Jail isn’t meant to be a luxury hotel with five-star menus, Turner told cleveland.com, but it also can’t be a form of torture. Jails house people awaiting trial, meaning they’re presumed innocent, and most will be returning to society eventually.

On the day of her visit, there were 1,664 people in the jail, she said. At least 75% of them had not been convicted of a crime, though nearly all faced felony charges. The remaining inmates either had municipal charges, were being held for other courts or were awaiting transfer to a treatment facility or prison, after being convicted.

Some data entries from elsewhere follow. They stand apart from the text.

(* ===== verification/Leb128.v ===== *)
(** * LEB128 integers (src/src/binary-reader.c, src/src/binary-writer.c)

    [Module Read] is the decoder: the unrolled cascades of
    [wasm_read_u32_leb128], [wasm_read_i32_leb128] and [in_i64_leb128].  A
    pointer pair [p, end] is the list of the bytes in between, so that
    [p + i < end] is [i < length p]; returning 0 bytes read (or raising an
    error, for the 64-bit reader) is [None].

    [Module Write] is the encoder: the [LEB128_LOOP_UNTIL] loops over a byte
    buffer of 5 or 10 bytes.  The loop's fuel is the size of the buffer, and
    [None] is a write past its end.

    [uleb_ref] and [sleb_ref] are the reference decoders of the encoding:
    one byte at a time, over unbounded integers. *)

From S2P Require Import Prelude.

(** ** Reference decoders *)

(** Value and number of bytes of the unsigned LEB128 at the head of [p]. *)
Fixpoint uleb_ref (p : list Z) : option (Z * Z) :=
  match p with
  | [] => None
  | b :: p' =>
      if b <? 128 then Some (b, 1)
      else match uleb_ref p' with
           | Some (v, n) => Some (b - 128 + 128 * v, n + 1)
           | None => None
           end
  end.

(** The same for the signed encoding: bit 6 of the last byte is the sign. *)
Fixpoint sleb_ref (p : list Z) : option (Z * Z) :=
  match p with
  | [] => None
  | b :: p' =>
      if b <? 128 then Some (if b <? 64 then b else b - 128, 1)
      else match sleb_ref p' with
           | Some (v, n) => Some (b - 128 + 128 * v, n + 1)
           | None => None
           end
  end.

Module Read.

(** [p[i]]; only ever used under the guard [p + i < end]. *)
Definition p_at (p : list Z) (i : nat) : Z := default 0 (p !! i).

(** The guard of each arm: [p + i < end && (p[i] & 0x80) == 0]. *)
Definition last_at (p : list Z) (i : nat) : bool :=
  (Z.of_nat i <? Z.of_nat (length p)) && (Z.land (p_at p i) 0x80 =? 0).

Definition BYTE_AT (w : Z) (p : list Z) (i : nat) (shift : Z) : Z :=
  wrap w (Z.shiftl (Z.land (p_at p i) 0x7f) shift).

(** [LEB128_n]: [LEB128_go 0] is [LEB128_1], and [LEB128_go i] is
    [BYTE_AT(type, i, 7 * i) | LEB128_i]. *)
Fixpoint LEB128_go (w : Z) (p : list Z) (i : nat) : Z :=
  match i with
  | O => BYTE_AT w p 0 0
  | S i' => Z.lor (BYTE_AT w p i (7 * Z.of_nat i)) (LEB128_go w p i')
  end.

Definition SHIFT_AMOUNT (w sign_bit : Z) : Z := w - 1 - sign_bit.

(** Shift left in the unsigned type, reinterpret, shift right as a signed
    number; the result is stored back in an unsigned object. *)
Definition SIGN_EXTEND (w value sign_bit : Z) : Z :=
  wrap w (Z.shiftr (to_signed w (wrap w (Z.shiftl value (SHIFT_AMOUNT w sign_bit))))
                   (SHIFT_AMOUNT w sign_bit)).
(* ===== verification/NumericFacts.v ===== *)
(** * The numeric operators compute what WebAssembly says

    [Module Spec] states the operators of WebAssembly on mathematical integers
    and on bit sequences, independently of the C expressions; the lemmas relate
    the operators of Numeric.v to it.  The section on floats shows that the
    bit-level guards of the code decide what they are meant to decide. *)

From S2P Require Import Prelude Opcode Float Rounding Numeric.

(** ** Reference semantics *)

Module Spec.
(** The integer with [n] bits whose bit [i] is [f i]. *)
Fixpoint of_bits (n : nat) (f : Z -> bool) : Z :=
  match n with
  | O => 0
  | S n' => of_bits n' f + b2z (f (Z.of_nat n')) * 2 ^ Z.of_nat n'
  end.

Section width.
Context (N : Z).

Definition bitwise (op : bool -> bool -> bool) (a b : Z) : OpResult :=
  Value (of_bits (Z.to_nat N) (fun i => op (Z.testbit a i) (Z.testbit b i))).

Definition iadd (a b : Z) : OpResult := Value ((a + b) mod 2 ^ N).
Definition isub (a b : Z) : OpResult := Value ((a - b) mod 2 ^ N).
Definition imul (a b : Z) : OpResult := Value ((a * b) mod 2 ^ N).

Definition idiv_u (a b : Z) : OpResult :=
  if decide (b = 0) then Traps WASM_INTERPRETER_TRAP_INTEGER_DIVIDE_BY_ZERO
  else Value (a / b).

Definition irem_u (a b : Z) : OpResult :=
  if decide (b = 0) then Traps WASM_INTERPRETER_TRAP_INTEGER_DIVIDE_BY_ZERO
  else Value (a mod b).

(** Division truncates towards zero; a quotient that is not a signed
    [N]-bit integer traps. *)
Definition idiv_s (a b : Z) : OpResult :=
  if decide (b = 0) then Traps WASM_INTERPRETER_TRAP_INTEGER_DIVIDE_BY_ZERO
  else let q := Z.quot (to_signed N a) (to_signed N b) in
       if decide (in_s N q) then Value (q mod 2 ^ N)
       else Traps WASM_INTERPRETER_TRAP_INTEGER_OVERFLOW.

While they wait, they deserve proper care, Turner said.

She expects the jail to serve nutritional food that tastes good. It shouldn’t have too much salt or preservatives, there should be more variety to support religious or cultural needs, and it should reflect the preferences of the mostly African American population, she said, which “culturally, we’re used to something different.”

“If we treat them like predators, if we institutionalize those values in them while they’re inside, what do we think they’re going to do when they come back out?” Turner asked.

Serving time is the punishment, she continued, “Why do we have to exacerbate that with terrible conditions, bad food and no privileges?”

Other concerns

Bad food was just one of the problems Turner noted on her tour of the jail.

Just as concerning, she said, is the crumbling infrastructure, faulty plumbing, a lack of sunlight, inadequate medical and mental health facilities, recreation limitations, small cells, other state standard violations, a cramped intake garage, expensive employee parking, and a supply dock ramp so steep that trucks can’t use it for deliveries.

Individually, the problems seem easily fixable, she said, but when she adds them all up, they total a new jail.

Council is expected to vote this month on whether to buy the controversial property at 2700 Transport Road to become the future home for a new jail, and it’s weighing how long to extend the county’s quarter-percent sales tax to pay for it. Turner says she remains conflicted about what to do.

She hears from community members, corrections officers and judges who say they don’t want a new jail, she said, but she also hears others who do.

As a longtime activist, having marched with Black Lives Matter and advocated for equitable community resources to help disrupt the pipeline to jail, she said spending the now estimated $750 million on a new jail goes against her values – “I’m not uncaring, I’m not a person who wants to incarcerate people for a living...”

But after witnessing conditions in the current jail, building new also makes sense – “How many times do you patch a roof before you just replace the roof?” she questioned.

“It’s emotional, because I want to make the right decision,” Turner said, her voice catching. “I’m praying on it.”